Дядя Джордж заметил выражение глаз Лианы, когда они выходили из машины на площади Святого Франциска попить чаю, и ему стало жаль ее. Он хотел, чтобы она забыла Армана, познакомилась с кем-нибудь другим, но в то же время понимал, что в Рождество Лиана неизбежно будет думать о муже.
— Смотри, дядя Джордж! — отвлекли их обоих от грустных размышлений девочки. Они обнаружили в холле целый дом, сделанный из пряника. Он был таким огромным, что девочки могли войти внутрь. Стены его были выложены тысячами крохотных конфеток и залиты тоннами сахара. — Вы только поглядите! — Лиана смотрела на дочерей с улыбкой, но мысли ее были очень далеко. Уже много дней она страшно беспокоилась об Армане.
— Мсье де Вильер! — Арман поднял голову от своего письменного стола. Был канун Рождества, но ему незачем спешить домой, как и некоторым другим его коллегам. Уже много недель в учреждении царила напряженность. За последний месяц Сопротивление так развернулось, что люди Петена с трудом успевали опережать его действия И немцев это отнюдь не радовало Чтобы добиться своего, два дня назад они провели показательную казнь. Жак Бонсер-жан был расстрелян за «насильственный акт, предпринятый им против офицера немецкой армии», и Париж охватило уныние Даже ослабление комендантского режима на один день не возымело никакого действия Кафе было разрешено работать до половины третьего, а транспорту до трех ночи Но после расстрела Бонсержана никому не хотелось выходить из дома, и на улицах были одни немцы.
Зима в этот год выдалась на редкость холодной, и погода полностью соответствовала настроению Армана. Пока он сидел за столом, думая о Лиане и дочерях, руки у него совсем онемели.

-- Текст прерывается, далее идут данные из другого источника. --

Lemma decode_inner_total msg s : decode_inner msg s <> Fuel.
Proof.
  revert s. induction msg as [name fields nested IH] using ProtoMessage_ind'. intros s. cbn [decode_inner].
  apply decode_loop_total; [|done]. intros ty f Hf raw.
  pose proof (nested_with_spec decode_inner ty nested) as Hs. rewrite Hf in Hs.
  destruct Hs as (k & m & Hin & -> & _). rewrite list.Forall_forall in IH. by apply (IH (k, m)).
Qed.
End totality.
Lemma forallb_Forall {A} (p : A -> bool) l : forallb p l = true -> Forall (fun x => p x = true) l.
Proof. intros Hl. apply list.Forall_forall. intros x Hx. apply (proj1 (List.forallb_forall p l) Hl). by apply list_elem_of_In. Qed.

Lemma ident_word w : is_ident w = true -> is_word w.
Proof.
  unfold is_ident, is_word. destruct w as [|a w]; [done|]. cbn [chars String.list_ascii_of_string].
  rewrite andb_true_iff. intros [Ha Hw]. split; [done|]. constructor.
  - unfold ascii_word_char, is_ascii_alphanumeric. apply orb_true_iff in Ha as [Ha| ->]; [|by rewrite orb_true_r].
    apply orb_true_iff in Ha as [-> | ->]; by rewrite ?orb_true_r.
  - by apply forallb_Forall.
Qed.

Lemma flat_code c : c ∉ [double_quote; "/"; "{"; "}"]%char -> flat_char (code c).
Proof.
  intros Hc. rewrite !list.not_elem_of_cons in Hc. destruct Hc as (H1 & H2 & H3 & H4 & _).
  unfold flat_char, plain_char. change quote with (code double_quote).
  split_and!; intros ?%code_inj; contradiction.
Qed.

Lemma flat_text s : forallb (fun c => bool_decide (c ∉ [double_quote; "/"; "{"; "}"]%char)) (chars s) = true -> Forall flat_char (cps s).
Proof.
  intros Hs%forallb_Forall. unfold cps. apply List.Forall_map. eapply list.Forall_impl; [exact Hs|].
  intros c ?%bool_decide_eq_true. by apply flat_code.
Qed.

Lemma word_flat w : Forall (fun c => ascii_word_char c = true) (chars w) -> Forall flat_char (cps w).
Proof.
  intros Hw. unfold cps. apply List.Forall_map. eapply list.Forall_impl; [exact Hw|]. intros c Hc. apply flat_code.
  intros Hin. repeat (apply elem_of_cons in Hin as [-> |Hin]; [done|]). by apply elem_of_nil in Hin.
Qed.

Lemma digits_chars n : 0 <= n -> Forall (fun c => is_digit c = true) (cps (digits n)) /\ Forall flat_char (cps (digits n)).
Proof.
  intros Hn. destruct (digits_word n Hn) as [_ Hw]. split; [|by apply word_flat]. destruct (digits_spec n Hn) as (l & Hl & _ & _ & Hall).
  unfold cps. rewrite Hl. apply List.Forall_map. eapply list.Forall_impl; [exact Hall|]. intros c Hc. by apply digit_code_facts.
Qed.

Lemma field_flat f : field_printable f -> Forall flat_char (field_proto f).
Proof.
  intros (Hn & Ht & _ & Hnum). unfold field_proto, field_end. apply ident_word in Hn as [_ Hn], Ht as [_ Ht].
  rewrite !Forall_app. split_and!; try (by apply flat_text); try (by apply word_flat); [|apply digits_chars; lia].
  destruct (repeated f); [|constructor]. rewrite Forall_app. split; by apply flat_text.
Qed.

Lemma closed_message k b : is_ident k = true -> closed b -> closed (message_text k b).
Proof.
  intros [_ Hk]%ident_word Hb. unfold message_text. apply closed_app; [by apply closed_flat, flat_text|].
  apply closed_app; [by apply closed_flat, word_flat|].
  change (cps " {" ++ b ++ cps "}") with (cps " " ++ code "{" :: b ++ cps "}").
  apply closed_app; [by apply closed_flat, flat_text|]. by apply closed_block.
Qed.

Lemma plain_message k b : is_ident k = true -> Forall plain_char b -> Forall plain_char (message_text k b).
Proof.
  intros [_ Hk]%ident_word Hb. unfold message_text. rewrite !Forall_app.
  split_and!; try done; try (by repeat constructor). by apply flat_plain, word_flat.
Qed.

(** The body of a printable message is balanced, and free of comments. *)
Lemma body_chars k m : message_printable k m -> closed (body_proto m) /\ Forall plain_char (body_proto m).
Proof.
  revert k. induction m as [name fields nested IH] using ProtoMessage_ind'. intros k (_ & _ & Hf & _ & Hall)%nested_printable.
  rewrite body_proto_eq. assert (Hfields : Forall flat_char (flat_map field_proto fields)).
  { clear -Hf. induction Hf as [|f l Hf _ IHl]; [constructor|]. cbn [flat_map]. rewrite Forall_app. split; [by apply field_flat|done]. }
  assert (Hn : closed (proto_text nested) /\ Forall plain_char (proto_text nested)).
  { clear -IH Hall. induction IH as [|[k m] l Hm _ IHl]; [split; [apply closed_nil|constructor]|].
    apply list.Forall_cons in Hall as [Hp Hall]. simpl in Hp. destruct (Hm _ Hp) as [H1 H2], (IHl Hall) as [H3 H4].
    assert (is_ident k = true) as Hk by (destruct m; by apply nested_printable in Hp as (-> & ? & _)).
    cbn [proto_text]. rewrite Forall_app. split_and!; [apply closed_app; [done|by apply closed_message]|done|by apply plain_message]. }
  destruct Hn as [Hn1 Hn2]. split.
  - apply closed_app; [by apply closed_flat|]. apply closed_app; [done|]. by apply closed_flat, flat_text.
  - rewrite !Forall_app. split_and!; [by apply flat_plain|done|by repeat constructor].
Qed.

(** ** Reading the text *)

Section reading.
Context `{Unicode}.

(** What may follow an identifier. *)
Definition stops_ident (rest : input) : Prop := match rest with c :: _ => ident_char c = false | [] => True end.

Lemma consume_word w rest : is_ident w = true -> stops_ident rest -> consume_ident (cps w ++ rest) = (Some w, rest).
Proof.
  intros Hi Hr. pose proof (ident_word w Hi) as Hw.
  pose proof (is_word_ascii w Hw) as Hascii. unfold consume_ident. rewrite skip_word by done.
  destruct Hw as [_ Hw]. unfold is_ident in Hi. destruct w as [|a w]; [done|]. cbn [chars String.list_ascii_of_string] in Hi, Hw.
  apply andb_true_iff in Hi as [Ha _]. apply list.Forall_cons in Hw as [_ Hw].
  change (cps (String a w) ++ rest) with (code a :: (cps w ++ rest)). cbn [chars String.list_ascii_of_string].
  replace (is_alphabetic (code a) || (code a =? code "_")) with true.
  - rewrite span_stop; [| |done].
    + f_equal. f_equal. by apply (to_str_cps (String a w)).
    + unfold cps. apply List.Forall_map. eapply list.Forall_impl; [exact Hw|]. intros c Hc. unfold ident_char.
      pose proof (proj1 (ascii_word_char_code c Hc)) as Hwc. unfold word_char in Hwc. by rewrite Hwc.
  - symmetry. apply orb_true_iff in Ha as [Ha|Ha%Ascii.eqb_eq]; [|by subst]. unfold is_upper, is_lower in Ha. unfold is_alphabetic.
    pose proof (code_range a). rewrite orb_true_iff, !andb_true_iff, !Z.leb_le in Ha.
    rewrite (proj2 (Z.ltb_lt (code a) 128)) by lia. rewrite !orb_true_iff, !andb_true_iff, !Z.leb_le. lia.
Qed.

Lemma consume_space s : consume_ident (32 :: s) = consume_ident s.
Proof. unfold consume_ident. by rewrite skip_space. Qed.

Lemma consume_spaced w rest : is_ident w = true -> stops_ident rest -> consume_ident (cps " " ++ cps w ++ rest) = (Some w, rest).
Proof. intros. change (cps " " ++ cps w ++ rest) with (32 :: (cps w ++ rest)). rewrite consume_space. by apply consume_word. Qed.

(** A keyword and a space start only the text of that keyword. *)
Lemma starts_word (kw w : list ascii) rest r : " "%char ∉ kw -> " "%char ∉ w ->
  strip_prefix (map code (kw ++ [" "%char])) (map code w ++ 32 :: rest) = Some r -> kw = w.
Proof.
  revert w. induction kw as [|a kw IH]; intros [|b w] Hkw Hw; cbn [app map strip_prefix]; [done|..].
  - case_match; [|done]. apply Z.eqb_eq in H0. apply list.not_elem_of_cons in Hw as [Hw _]. by apply (code_inj " ") in H0.
  - case_match; [|done]. apply Z.eqb_eq in H0. apply list.not_elem_of_cons in Hkw as [Hkw _]. change 32 with (code " ") in H0. by apply code_inj in H0.
  - apply list.not_elem_of_cons in Hkw as [_ Hkw], Hw as [_ Hw]. case_match; [|done]. apply Z.eqb_eq, code_inj in H0 as ->.
    intros Hr. f_equal. by eapply IH.
Qed.
Definition acc_update (kind : AggKind) (v : option value) (a : Acc) : Acc :=
  match a with
  | AccCount n =>
      if decide (kind = CountAll) then AccCount (n + 1)
      else match v with
           | Some x => if is_null x then a else AccCount (n + 1)
           | None => a
           end
  | AccSum int float int_ok any =>
      match numeric v with
      | None => a
      | Some x =>
          let float := f64_add float (default f64_zero (as_f64 x)) in
          if int_ok then
            match (i ← as_i64 x; checked_add int i) with
            | Some next => AccSum next float true true
            | None => AccSum int float false true
            end
          else AccSum int float false true
      end
  | AccAvg sum n =>
      match numeric v with
      | Some x => AccAvg (f64_add sum (default f64_zero (as_f64 x))) (n + 1)
      | None => a
      end
  | AccExtreme best =>
      match numeric v with
      | None => a
      | Some x =>
          let wanted := if decide (kind = Min) then Datatypes.Lt else Datatypes.Gt in
          match best with
          | None => AccExtreme (Some x)
          | Some current =>
              if bool_decide (compare_values x current = Some wanted) then AccExtreme (Some x) else a
          end
      end
  | AccWelford k count mean m2 =>
      match v ≫= as_f64 with
      | Some x => let '(count, mean, m2) := welford (count, mean, m2) x in AccWelford k count mean m2
      | None => a
      end
  | AccSketch q s =>
      match v ≫= as_f64 with
      | Some x => AccSketch q (sketch_insert x s)
      | None => a
      end
  end.
Lemma acc_avg_local key args : local_step key (acc_avg key args).
Proof.
  destruct args as [|v [|? ?]]; try apply local_const. unfold acc_avg.
  destruct (is_null v || _).
  { apply (local_read key (fun o => match o with
      | Some (VObject m) =>
          match object_get "sum" m ≫= as_f64, object_get "count" m ≫= as_i64 with
          | Some s, Some c => if 0 <? c then value_of_f64 (f64_div s (f64_of_Z c)) else VNull
          | _, _ => VNull
          end
      | _ => VNull end)). }
  eapply local_step_ext; [|apply (local_cell key (fun o =>
    let '(sum, count) := match o with
      | Some (VObject m) => (default (value_of_i64 0) (object_get "sum" m), default 0 (object_get "count" m ≫= as_i64))
      | _ => (value_of_i64 0, 0) end in
    let sum := arith_add sum v in
    let count := saturating_add count 1 in
    (match as_f64 sum with
     | Some s => if 0 <? count then value_of_f64 (f64_div s (f64_of_Z count)) else VNull
     | None => VNull end,
     Some (VObject [("count", value_of_i64 count); ("sum", sum)]))))].
  intros st. destruct (st !! key) as [[]|] eqn:E; rewrite E; done.
Qed.

Lemma acc_collect_local key args : local_step key (acc_collect key args).
Proof.
  destruct args as [|v r]; [apply local_const|]. unfold acc_collect, stored_list.
  destruct (is_null v); [apply (local_read key (fun o => VArray (match o with Some (VArray arr) => arr | _ => [] end)))|].
  apply (local_cell key (fun o => let l := push_item v (match o with Some (VArray arr) => arr | _ => [] end) in
    (VArray l, Some (VArray l)))).
Qed.

Lemma acc_distinct_collect_local key args : local_step key (acc_distinct_collect key args).
Proof.
  destruct args as [|v r]; [apply local_const|]. unfold acc_distinct_collect, stored_list.
  eapply local_step_ext; [|apply (local_cell key (fun o =>
    let l := match o with Some (VArray arr) => arr | _ => [] end in
    if negb (is_null v) && negb (existsb (fun x => values_equal x v) l)
    then (VArray (push_item v l), Some (VArray (push_item v l))) else (VArray l, None)))].
  intros st. destruct (st !! key) as [[]|] eqn:E; rewrite E; cbv zeta; by destruct (_ && _).
Qed.
(* ===== verification/Analytic.v ===== *)
(** * Analytic functions over the rows of a rule ([crates/rekuiper-sql/src/eval/analytic.rs])

    [lag], [had_changed] / [changed_col] and the event sequences [sequence_match] /
    [sequence_count].  Each call site and partition owns cells of the rule state, written
    with [insert_bounded].  The theorems follow one call site along the rows of a rule:
    [lag] returns the value of exactly [offset] rows ago, and [sequence_match] only reports
    sequences that did occur in order and in time. *)

From stdpp Require Import pretty.
From S2P Require Import Prelude Rust Json Ast Engine Values Numbers Accumulators.

Set Default Goal Selector "!".

(** ** lag *)

Definition MAX_LAG : Z := 10000.

Definition lag_key (call_id partition_key : string) : string := "lag:" +:+ call_id +:+ ":" +:+ partition_key.

(** The value [max_keep] rows back, and the history with the current value. *)
Definition lag_out (max_keep : nat) (dflt : value) (history : list value) : value :=
  if (max_keep <=? length history)%nat then default VNull (history !! (length history - max_keep)%nat) else dflt.
Definition lag_push (max_keep : nat) (v : value) (history : list value) : list value :=
  (if (max_keep <=? length history)%nat then drop (length history - max_keep + 1) history else history) ++ [v].

Definition eval_lag (args : list value) (call_id partition_key : string) (skip_update : bool) (st : rule_state)
    : value * rule_state :=
  match args with
  | v :: rest =>
      if (3 <? length rest)%nat then (VNull, st)
      else
        let offset := default 1 (rest !! 0%nat ≫= to_i64_arg) in
        if offset <=? 0 then (v, st)
        else
          let max_keep := Z.to_nat (Z.min offset MAX_LAG) in
          let dflt := default VNull (rest !! 1%nat) in
          let ignore_null := default false (rest !! 2%nat ≫= as_bool) in
          let state_key := lag_key call_id partition_key in
          let history := stored_list state_key st in
          let out := lag_out max_keep dflt history in
          if negb skip_update && (negb ignore_null || negb (is_null v)) then
            (out, insert_bounded state_key (VArray (lag_push max_keep v history)) st)
          else (out, st)
  | [] => (VNull, st)
  end.

(** ** had_changed, changed_col *)

Definition changed_key (name call_id : string) (idx : nat) (partition_key : string) : string :=
  name +:+ ":" +:+ call_id +:+ ":" +:+ pretty (N.of_nat idx) +:+ ":" +:+ partition_key.

(** One column: whether anything changed so far, the first changed value, the state. *)
Definition changed_step (name call_id partition_key : string) (s : bool * value * rule_state)
    (c : nat * value) : bool * value * rule_state :=
  let '(any_changed, first_val, st) := s in
  let '(idx, current) := c in
  if is_null current then s
  else
    let state_key := changed_key name call_id idx partition_key in
    let changed := match st !! state_key with None => true | Some p => negb (values_equal p current) end in
    if changed then
      (true, if is_null first_val then current else first_val, insert_bounded state_key current st)
    else s.

Definition eval_changed (name : string) (args : list value) (call_id partition_key : string) (st : rule_state)
    : value * rule_state :=
  match args with
  | [] => (VNull, st)
  | a :: rest =>
      let cols := if negb (bool_decide (rest = [])) && is_boolean a then rest else args in
      let '(any_changed, first_val, st) :=
        foldl (changed_step name call_id partition_key) (false, VNull, st) (imap pair cols) in
      (if bool_decide (name = "had_changed") then VBool any_changed
       else if any_changed then first_val else VNull, st)
  end.

(** ** sequence_match, sequence_count *)

Definition MAX_CEP_PARTITIONS : Z := 10000.

Definition cep_key (name call_id partition_key : string) : string :=
  "cep:" +:+ name +:+ ":" +:+ call_id +:+ ":" +:+ partition_key.

(** The automaton of a sequence: conditions met so far, time of the first one, number of
    completed sequences. *)
Record Cep := mkCep { stage : nat; start_ts : Z; completed : Z }.

Definition cep_read (event_ts : Z) (cell : option value) : Cep :=
  match cell with
  | Some (VArray [a; b; c]) =>
      mkCep (Z.to_nat (default 0 (as_u64 a))) (default event_ts (as_i64 b)) (default 0 (as_i64 c))
  | _ => mkCep 0 event_ts 0
  end.

Definition cep_write (c : Cep) : value :=
  VArray [value_of_i64 (Z.of_nat (stage c)); value_of_i64 (start_ts c); value_of_i64 (completed c)].

(** One event: expiry of the sequence in progress, then the transition, then acceptance. *)
Definition cep_step (max_span_ms event_ts : Z) (steps : list value) (c : Cep) : bool * Cep :=
  let num_steps := length steps in
  let step_bool idx := default false (steps !! idx ≫= as_bool) in
  let stage0 :=
    if (0 <? stage c)%nat && (0 <? max_span_ms) && (max_span_ms <? saturating_sub event_ts (start_ts c))
    then O else stage c in
  let '(stage1, start1) :=
    if (stage0 =? 0)%nat then
      if step_bool O then (1%nat, event_ts) else (stage0, start_ts c)
    else if (stage0 <? num_steps)%nat then
      if step_bool stage0 then (S stage0, start_ts c)
      else if step_bool O then (1%nat, event_ts)
      else (stage0, start_ts c)
    else (stage0, start_ts c) in
  if (num_steps <=? stage1)%nat then (true, mkCep O start1 (saturating_add (completed c) 1))
  else (false, mkCep stage1 start1 (completed c)).

(** When a new key would exceed the bound, another sequence goes. *)
Definition cep_insert (key : string) (val : value) (guard : rule_state) : rule_state :=
  let guard :=
    if bool_decide (guard !! key = None) && (MAX_CEP_PARTITIONS <=? Z.of_nat (size guard)) then
      match List.find (fun kv => String.prefix "cep:" kv.1) (map_to_list guard) with
      | Some (evict_key, _) => delete evict_key guard
      | None => guard
      end
    else guard in
  <[key := val]> guard.

Definition eval_sequence_cep (name : string) (args : list value) (event_ts : Z) (call_id partition_key : string)
    (skip_update : bool) (st : rule_state) : value * rule_state :=
  let is_count := bool_decide (name = "sequence_count") in
  match args with
  | span :: steps =>
      if (length steps <? 2)%nat then (if is_count then value_of_i64 0 else VBool false, st)
      else
        let max_span_ms := default 0 (to_i64_arg span) in
        let state_key := cep_key name call_id partition_key in
        let c := cep_read event_ts (st !! state_key) in
        if skip_update then (if is_count then value_of_i64 (completed c) else VBool false, st)
        else
          let '(matched_now, c) := cep_step max_span_ms event_ts steps c in
          (if is_count then value_of_i64 (completed c) else VBool matched_now,
           cep_insert state_key (cep_write c) st)
  | [] => (if is_count then value_of_i64 0 else VBool false, st)
  end.

(** ** Facts: one call site along the rows *)

(** The values of a call on successive inputs. *)
Fixpoint run_calls {A} (f : A -> rule_state -> value * rule_state) (l : list A) (st : rule_state) : list value :=
  match l with
  | [] => []
  | x :: r => let '(v, st) := f x st in v :: run_calls f r st
  end.

Lemma stored_list_insert key l st : stored_list key (insert_bounded key (VArray l) st) = l.
Proof. unfold stored_list. by rewrite insert_bounded_key. Qed.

— Мсье, вы видели это? — Ревностный молодой помощник Армана с отвращением протянул ему лист бумаги. Листовка была озаглавлена «Сопротивление» и датирована 15 декабря 1940 года. В ней сообщалось, что она — единственное издание такого рода, опубликованное Национальным комитетом Общественного спасения, и что она содержит «истинные сведения», отличающиеся от пропаганды, распространяемой оккупационными силами. Далее речь шла о студенческих демонстрациях, прошедших в ноябре, и о последовавшем за ними закрытии университета, а также о расширении подпольного движения. В бюллетене утверждалось, что никогда еще Сопротивление не было столь сильно, как в декабре. «Soyez courageux, nos amis, nous vainquerons les salauds et les bosches. La France survivra malgre tout…Vive de Gaulle!…»[3]. Прочитав листовку, Арман пожалел, что не может показать ее Лиане — он не осмеливался посылать такие вещи в письмах, ведь они, скорее всего, будут вскрыты, оставить ее у себя он тоже не мог. Он вернул ее молодому человеку и задумался, как идут дела у Жака Перье. Еще летом его помощник уехал в Мерс-эль-Кебир, в Алжир к де Голлю Именно там французский флот потерпел серьезное поражение, потеряв более тысячи человек. Но несколько месяцев назад Арман слышал, что Перье жив и надеется увидеть конец войны. Новый помощник смотрел на Армана в ожидании его реакции.